A snapping sound off to his right woke him out of his trance.  It was soon followed by the rustling of leaves — rustling too loud to be just a squirrel or even a coyote.  He slowly picked up his rifle and looked through the scope.  The human eye is particularly good at detecting motion and he noticed something large moving toward the clearing.  He followed it with his scope until it moved into the field.

It was a buck. A large buck. No, a huge buck. He quickly counted the points on its antlers as it stopped to eat its last breakfast.  A 12-pointer.  The hunter’s heart began to beat rapidly has he aimed his rifle right at the buck’s heart.

He started to pull the trigger and then stopped.

He slowly put the gun down and felt over his own heart. There he felt the rough ridges of a scar. A massive scar from his cancer surgery.  Cancer that was missed by three other doctors before a fourth found it.

The deer heard the hunter and looked directly at him. Both the man and the animal gazed at each other for a minute before the buck ran off into the woods.

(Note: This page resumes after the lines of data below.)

(** [float64(p)] for a positive [int]: a 53-bit mantissa [m] at an exponent
    [e] from -52 to 11, within one unit in the last place of [p]. *)
Lemma of_int_faithful (p : Z) :
  1 <= p < 2 ^ 63 ->
  exists m e,
    binary_normalize 53 1024 p 0 false = S754_finite false m e /\
    2 ^ 52 <= Zpos m < 2 ^ 53 /\
    -52 <= e <= 11 /\
    (Zpos m - 1) * 2 ^ (e + 52) <= p * 2 ^ 52 <= (Zpos m + 1) * 2 ^ (e + 52).
Proof.
  intros Hp. destruct p as [| p |]; try lia.
  cbn [binary_normalize]. unfold binary_round.
  pose proof (digits2_pos_bounds p) as Hd.
  set (d := Zpos (digits2_pos p)) in *.
  assert (Hd1 : 1 <= d) by (unfold d; lia).
  assert (Hd63 : d <= 63).
  { destruct (Z.le_gt_cases d 63) as [H | H]; [exact H |].
    assert (2 ^ 63 <= 2 ^ (d - 1)) by (apply Z.pow_le_mono_r; lia). lia. }
  unfold fexp, emin. rewrite Z.max_l by lia.
  unfold shl_align. replace (d + 0 - 53 - 0) with (d - 53) by lia.
  destruct (d - 53) as [| k | k] eqn:Hk.
  - destruct (binary_round_aux_faithful false (Zpos p) 0 loc_Exact d)
      as (m & e & -> & Hm & He & Hlo & Hhi); try lia.
    exists m, e. split; [reflexivity |]. split; [exact Hm |]. split; [lia |].
    rewrite Z.sub_0_r in Hlo, Hhi.
    rewrite Z.pow_add_r by lia.
    assert (HE : 0 < 2 ^ e) by (apply Z.pow_pos_nonneg; lia).
    assert (HT : 0 < 2 ^ 52) by reflexivity.
    revert Hlo Hhi HE HT. generalize (2 ^ e) (2 ^ 52) (Zpos m) (Zpos p). clear.
    intros E T m p Hlo Hhi HE HT. split; nia.
  - destruct (binary_round_aux_faithful false (Zpos p) 0 loc_Exact d)
      as (m & e & -> & Hm & He & Hlo & Hhi); try lia.
    exists m, e. split; [reflexivity |]. split; [exact Hm |]. split; [lia |].
    rewrite Z.sub_0_r in Hlo, Hhi.
    rewrite Z.pow_add_r by lia.
    assert (HE : 0 < 2 ^ e) by (apply Z.pow_pos_nonneg; lia).
    assert (HT : 0 < 2 ^ 52) by reflexivity.
    revert Hlo Hhi HE HT. generalize (2 ^ e) (2 ^ 52) (Zpos m) (Zpos p). clear.
    intros E T m p Hlo Hhi HE HT. split; nia.
  - assert (Hkd : Zpos k = 53 - d) by lia.
    assert (Hpk : 2 ^ 52 <= Zpos p * 2 ^ Zpos k < 2 ^ 53).
    { assert (H52 : 2 ^ 52 = 2 ^ (d - 1) * 2 ^ Zpos k)
        by (rewrite <- Z.pow_add_r by lia; f_equal; lia).
      assert (H53 : 2 ^ 53 = 2 ^ d * 2 ^ Zpos k)
        by (rewrite <- Z.pow_add_r by lia; f_equal; lia).
      assert (0 < 2 ^ Zpos k) by (apply Z.pow_pos_nonneg; lia).
      rewrite H52, H53. nia. }
    destruct (binary_round_aux_faithful false (Zpos (Pos.iter xO p k)) (d + 0 - 53) loc_Exact 53)
      as (m & e & -> & Hm & He & Hlo & Hhi); rewrite ?iter_xO_pow; try lia.
    exists m, e. split; [reflexivity |]. split; [exact Hm |]. split; [lia |].
    rewrite iter_xO_pow in Hlo, Hhi.
    replace (e - (d + 0 - 53)) with (e + Zpos k) in Hlo, Hhi by lia.
    replace (e + 52) with (e + Zpos k + (d - 1)) by lia.
    replace (2 ^ 52) with (2 ^ Zpos k * 2 ^ (d - 1))
      by (rewrite <- Z.pow_add_r by lia; f_equal; lia).
    rewrite (Z.pow_add_r 2 (e + Zpos k)) by lia.
    assert (HD : 0 < 2 ^ (d - 1)) by (apply Z.pow_pos_nonneg; lia).
    revert Hlo Hhi HD.
    generalize (2 ^ (e + Zpos k)) (2 ^ (d - 1)) (2 ^ Zpos k) (Zpos m) (Zpos p). clear.
    intros E D K m p Hlo Hhi HD. split; nia.
Qed.

(** The quotient of two positive floats with 53-bit mantissas: a 53-bit
    mantissa again, within one unit in the last place of the exact
    quotient. *)
Lemma div_faithful (mx my : positive) (ex ey : Z) :
  2 ^ 52 <= Zpos mx < 2 ^ 53 -> 2 ^ 52 <= Zpos my < 2 ^ 53 ->
  -52 <= ex <= 11 -> -52 <= ey <= 11 ->
  exists m e,
    SFdiv 53 1024 (S754_finite false mx ex) (S754_finite false my ey) = S754_finite false m e /\
    2 ^ 52 <= Zpos m < 2 ^ 53 /\
    ex - ey - 53 <= e <= ex - ey - 51 /\
    (Zpos m - 1) * 2 ^ (e - (ex - ey - 53)) * Zpos my <= Zpos mx * 2 ^ 53 /\
    Zpos mx * 2 ^ 53 < (Zpos m + 1) * 2 ^ (e - (ex - ey - 53)) * Zpos my.
Proof.
  intros Hmx Hmy Hex Hey.
  cbn [SFdiv xorb]. unfold SFdiv_core_binary.
  rewrite (Zdigits2_unique (Zpos mx) 53), (Zdigits2_unique (Zpos my) 53) by lia.
  unfold fexp, emin. rewrite Z.max_l, Z.min_l by lia.
  replace (53 + ex - (53 + ey) - 53) with (ex - ey - 53) by lia.
  replace (ex - ey - (ex - ey - 53)) with 53 by lia.
  cbv iota. rewrite Z.shiftl_mul_pow2 by lia.
  pose proof (Z_div_mod (Zpos mx * 2 ^ 53) (Zpos my) eq_refl) as Hdm.
  destruct (Z.div_eucl (Zpos mx * 2 ^ 53) (Zpos my)) as [q r].
  destruct Hdm as [Hq Hr].
  assert (Hqb : 2 ^ 52 <= q < 2 ^ 54).
  { change (2 ^ 54) with (2 * 2 ^ 53). change (2 ^ 53) with (2 * 2 ^ 52) in *.
    revert Hmx Hmy Hq Hr. generalize (2 ^ 52) (Zpos mx) (Zpos my). clear.
    intros T mx my Hmx Hmy Hq Hr. split; nia. }
  assert (Hd : exists d, (d = 53 \/ d = 54) /\ 2 ^ (d - 1) <= q < 2 ^ d).
  { destruct (Z.lt_ge_cases q (2 ^ 53)); [exists 53 | exists 54]; (split; [tauto | simpl; lia]). }
  destruct Hd as (d & Hd & Hqd).
  destruct (binary_round_aux_faithful false q (ex - ey - 53) (new_location (Zpos my) r) d)
    as (m & e & -> & Hm & He & Hlo & Hhi); try lia.
  exists m, e. split; [reflexivity |]. split; [exact Hm |]. split; [lia |].
  assert (Ht : 0 < 2 ^ (e - (ex - ey - 53))) by (apply Z.pow_pos_nonneg; lia).
  revert Hlo Hhi Ht Hq Hr.
  generalize (2 ^ (e - (ex - ey - 53))) (Zpos mx * 2 ^ 53) (Zpos m) (Zpos my). clear.
  intros t X m my Hlo Hhi Ht Hq Hr. split; nia.
Qed.

(** The order of two positive floats with 53-bit mantissas is the order of
    their values; [K] brings both exponents above zero. *)
Lemma SFltb_normal (m1 m2 : positive) (e1 e2 K : Z) :
  2 ^ 52 <= Zpos m1 < 2 ^ 53 -> 2 ^ 52 <= Zpos m2 < 2 ^ 53 ->
  0 <= e1 + K -> 0 <= e2 + K ->
  SFltb (S754_finite false m1 e1) (S754_finite false m2 e2) = true <->
  Zpos m1 * 2 ^ (e1 + K) < Zpos m2 * 2 ^ (e2 + K).
Proof.
  intros H1 H2 HK1 HK2. unfold SFltb, SFcompare.
  assert (Hp1 : 0 < 2 ^ (e1 + K)) by (apply Z.pow_pos_nonneg; lia).
  assert (Hp2 : 0 < 2 ^ (e2 + K)) by (apply Z.pow_pos_nonneg; lia).
  change (2 ^ 53) with (2 * 2 ^ 52) in *.
  destruct (Z.compare_spec e1 e2) as [Heq | Hlt | Hgt].
  - subst e2. rewrite Pos.compare_cont_spec. cbn [Pos.switch_Eq].
    change (Pos.compare m1 m2) with (Z.compare (Zpos m1) (Zpos m2)).
    destruct (Z.compare_spec (Zpos m1) (Zpos m2)); split; intros; try discriminate; try reflexivity; nia.
  - split; [intros _ | reflexivity].
    replace (e2 + K) with (e2 - e1 - 1 + 1 + (e1 + K)) by lia.
    rewrite (Z.pow_add_r 2 (e2 - e1 - 1 + 1) (e1 + K)), (Z.pow_add_r 2 (e2 - e1 - 1) 1) by lia.
    change (2 ^ 1) with 2.
    assert (0 < 2 ^ (e2 - e1 - 1)) by (apply Z.pow_pos_nonneg; lia).
    revert H1 H2 Hp1 H. generalize (2 ^ 52) (2 ^ (e1 + K)) (2 ^ (e2 - e1 - 1)) (Zpos m1) (Zpos m2).
    clear. intros T P D a b Ha Hb HP HD.
    assert (T <= b * D) by nia.
    assert (a * P < 2 * T * P) by nia.
    assert (2 * T * P <= b * D * 2 * P) by nia.
    lia.
  - split; [discriminate | intros Hc; exfalso].
    replace (e1 + K) with (e1 - e2 - 1 + 1 + (e2 + K)) in Hc by lia.
    rewrite (Z.pow_add_r 2 (e1 - e2 - 1 + 1) (e2 + K)), (Z.pow_add_r 2 (e1 - e2 - 1) 1) in Hc by lia.
    change (2 ^ 1) with 2 in Hc.
    assert (0 < 2 ^ (e1 - e2 - 1)) by (apply Z.pow_pos_nonneg; lia).
    revert H1 H2 Hp2 H Hc. generalize (2 ^ 52) (2 ^ (e2 + K)) (2 ^ (e1 - e2 - 1)) (Zpos m1) (Zpos m2).
    clear. intros T P D a b Ha Hb HP HD Hc.
    assert (T <= a * D) by nia.
    assert (b * P < 2 * T * P) by nia.
    assert (2 * T * P <= a * D * 2 * P) by nia.
    lia.
Qed.

(** From the three relative brackets (numerator, denominator, quotient) to
    a bracket of the rounded quotient [C] around [w / h]. *)
Lemma ratio_chain (T G w h A B C : Z) :
  1 < T -> 0 < G -> 0 < w -> 0 < h -> 0 <= A -> 0 <= B -> 0 <= C ->
  A * (T - 1) <= w * T * T <= A * (T + 1) ->
  B * (T - 1) <= h * T * T <= B * (T + 1) ->
  C * B * (T - 1) <= A * T * G < C * B * (T + 1) ->
  w * T * G * (T - 1) < C * h * ((T + 1) * (T + 1)) /\
  C * h * ((T - 1) * (T - 1)) <= w * T * G * (T + 1).
Proof.
  intros HT HG Hw Hh HA HB HC [HA1 HA2] [HB1 HB2] [HC1 HC2].
  assert (HTT : 0 < T * T) by nia.
  split.
  - apply (Z.mul_lt_mono_pos_l (T * T)); [exact HTT |].
    assert (S1 : (w * T * T) * (T * G * (T - 1)) <= (A * (T + 1)) * (T * G * (T - 1)))
      by (apply Z.mul_le_mono_nonneg_r; [nia | exact HA2]).
    assert (S2 : (A * T * G) * ((T + 1) * (T - 1)) < (C * B * (T + 1)) * ((T + 1) * (T - 1)))
      by (apply Z.mul_lt_mono_pos_r; [nia | exact HC2]).
    assert (S3 : (C * ((T + 1) * (T + 1))) * (B * (T - 1)) <= (C * ((T + 1) * (T + 1))) * (h * T * T))
      by (apply Z.mul_le_mono_nonneg_l; [nia | exact HB1]).
    lia.
  - apply (Z.mul_le_mono_pos_l _ _ (T * T)); [exact HTT |].
    assert (S1 : (C * ((T - 1) * (T - 1))) * (h * T * T) <= (C * ((T - 1) * (T - 1))) * (B * (T + 1)))
      by (apply Z.mul_le_mono_nonneg_l; [nia | exact HB2]).
    assert (S2 : (C * B * (T - 1)) * ((T - 1) * (T + 1)) <= (A * T * G) * ((T - 1) * (T + 1)))
      by (apply Z.mul_le_mono_nonneg_r; [nia | exact HC1]).
    assert (S3 : (A * (T - 1)) * (T * G * (T + 1)) <= (w * T * T) * (T * G * (T + 1)))
      by (apply Z.mul_le_mono_nonneg_r; [nia | exact HA1]).
    lia.
Qed.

“Today wasn’t your day to die.” the hunter said, “Just like it wasn’t my time either.  You won’t be so lucky next time. ”  He stopped for a moment, rubbed his scar and whispered under his breath, “next time.”

The hunter had given the buck another precious chance to live — Just like the one he had received not so long ago. He set the gun down and watched the dawn wrap its arms around the woods around him.